» **WHAT YOU SHOULD DO**: The lines from the start of the records through the one containing "Definition references (name" are to be restated word for word; please include both ends.

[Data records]
(** [mapped_column(...)].  [nullable] is the effective flag: the
    [nullable=] argument where given, NOT NULL for a primary key, and
    otherwise what the annotation says ([Mapped[T]] without [Optional] is
    NOT NULL).  [has_default] records a [default=] or [server_default=]. *)
Record Column : Type := mkColumn {
  col_name : str;
  col_type : sqltype;
  primary_key : bool;
  nullable : bool;
  unique : bool;
  index : bool;
  has_default : bool;
  foreign_key : option ForeignKey
}.

(** [relationship(back_populates=...)]; the target class comes from the
    annotation. *)
Record Relationship : Type := mkRelationship {
  rel_name : str;
  rel_target : str;
  rel_many : bool;                 (* Mapped[list[...]] *)
  back_populates : option str
}.

Record MappedClass : Type := mkClass {
  class_name : str;
  tablename : str;
  own_columns : list Column;
  relationships : list Relationship
}.

Definition plain (name : str) (ty : sqltype) : Column :=
  mkColumn name ty false false false false false None.

Definition pk (name : str) (ty : sqltype) (dflt : bool) : Column :=
  mkColumn name ty true false false false dflt None.

Definition unique_indexed (name : str) (ty : sqltype) : Column :=
  mkColumn name ty false false true true false None.

Definition references (name table column : str) (on_delete : option str) : Column :=
  mkColumn name FromAnnotation false false false false false
    (Some (mkForeignKey table column on_delete)).

(** [class Base(DeclarativeBase)]: the columns every mapped class gets. *)
Definition Base : list Column :=
  [ mkColumn "create_time" (DateTime true) false false false false true None;
    mkColumn "update_time" (DateTime true) false false false false true None ].

Definition User : MappedClass :=
  mkClass "User" "user_account"
    [ pk "user_id" (Uuid false) true;
      unique_indexed "email" (String_ 256);
      plain "hashed_password" (String_ 128) ]
    [ mkRelationship "refresh_tokens" "RefreshToken" true (Some "user") ].

Definition RefreshToken : MappedClass :=
  mkClass "RefreshToken" "refresh_token"
    [ pk "id" BigInteger false;
      unique_indexed "refresh_token" (String_ 512);
      mkColumn "used" Boolean false false false false true None;
      plain "exp" BigInteger;
      references "user_id" "user_account" "user_id" (Some "CASCADE") ]
    [ mkRelationship "user" "User" false (Some "refresh_tokens") ].

Definition Role : MappedClass :=
  mkClass "Role" "role"
    [ pk "role_id" (Uuid false) true;
      unique_indexed "name" (String_ 256);
      plain "description" (String_ 256) ]
    [].

Definition UserRole : MappedClass :=
  mkClass "UserRole" "user_role"
    [ pk "id" BigInteger false;
      references "user_id" "user_account" "user_id" (Some "CASCADE");
      references "role_id" "role" "role_id" (Some "CASCADE") ]
    [ mkRelationship "user" "User" false (Some "roles");
      mkRelationship "role" "Role" false (Some "users") ].

Definition Permission : MappedClass :=
  mkClass "Permission" "permission"
    [ pk "permission_id" (Uuid false) true;
      unique_indexed "name" (String_ 256);
      plain "description" (String_ 256) ]
    [].

Definition RolePermission : MappedClass :=
  mkClass "RolePermission" "role_permission"
    [ pk "id" BigInteger false;
      references "role_id" "role" "role_id" (Some "CASCADE");
      references "permission_id" "permission" "permission_id" (Some "CASCADE") ]
    [ mkRelationship "role" "Role" false (Some "permissions");
      mkRelationship "permission" "Permission" false (Some "roles") ].

Definition AuditLog : MappedClass :=
  mkClass "AuditLog" "audit_log"
    [ pk "log_id" (Uuid false) true;
      references "user_id" "user_account" "user_id" (Some "CASCADE");
      plain "action" (String_ 256);
      plain "timestamp" (DateTime true);
      plain "description" (String_ 256) ]
    [].

(** The classes of the module, in declaration order ([Base.registry]). *)
Definition registry : list MappedClass :=
  [User; RefreshToken; Role; UserRole; Permission; RolePermission; AuditLog].

(** The columns of the table a class maps to. *)
Definition columns (C : MappedClass) : list Column := own_columns C ++ Base.

(** *** Attributes of the mapped classes *)

Definition attributes (C : MappedClass) : list str :=
  map col_name (columns C) ++ map rel_name (relationships C).

Definition has_attribute (C : MappedClass) (name : str) : bool :=
  existsb (String.eqb name) (attributes C).

Definition has_relationship (C : MappedClass) (name : str) : bool :=
  existsb (fun r => String.eqb name (rel_name r)) (relationships C).

Definition find_class (reg : list MappedClass) (name : str) : option MappedClass :=
  find (fun C => String.eqb name (class_name C)) reg.

(** Whether the attribute a relationship names in [back_populates] is a
    relationship of the target class. *)
Definition back_reference_declared (reg : list MappedClass) (r : Relationship) : bool :=
  match back_populates r with
  | None => true
  | Some name =>
    match find_class reg (rel_target r) with
    | Some C => has_relationship C name
    | None => false
    end
  end.

(** *** The tables in a database

    The relational engine that stores the tables is not part of the
    repository.  Its rules for the constraints the declarations use
    (NOT NULL, UNIQUE and PRIMARY KEY, FOREIGN KEY with its ON DELETE
    action) are written here once, for any list of declared classes, and
    read the declarations above. *)

Inductive val : Type :=
| NULL
| Str (s : str)
| Int (z : Z)
| Bool (b : bool).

» **ANSWER FOR THIS EXERCISE**:
(** [mapped_column(...)].  [nullable] is the effective flag: the
    [nullable=] argument where given, NOT NULL for a primary key, and
    otherwise what the annotation says ([Mapped[T]] without [Optional] is
    NOT NULL).  [has_default] records a [default=] or [server_default=]. *)
Record Column : Type := mkColumn {
  col_name : str;
  col_type : sqltype;
  primary_key : bool;
  nullable : bool;
  unique : bool;
  index : bool;
  has_default : bool;
  foreign_key : option ForeignKey
}.

(** [relationship(back_populates=...)]; the target class comes from the
    annotation. *)
Record Relationship : Type := mkRelationship {
  rel_name : str;
  rel_target : str;
  rel_many : bool;                 (* Mapped[list[...]] *)
  back_populates : option str
}.

Record MappedClass : Type := mkClass {
  class_name : str;
  tablename : str;
  own_columns : list Column;
  relationships : list Relationship
}.

Definition plain (name : str) (ty : sqltype) : Column :=
  mkColumn name ty false false false false false None.

Definition pk (name : str) (ty : sqltype) (dflt : bool) : Column :=
  mkColumn name ty true false false false dflt None.

Definition unique_indexed (name : str) (ty : sqltype) : Column :=
  mkColumn name ty false false true true false None.

Definition references (name table column : str) (on_delete : option str) : Column :=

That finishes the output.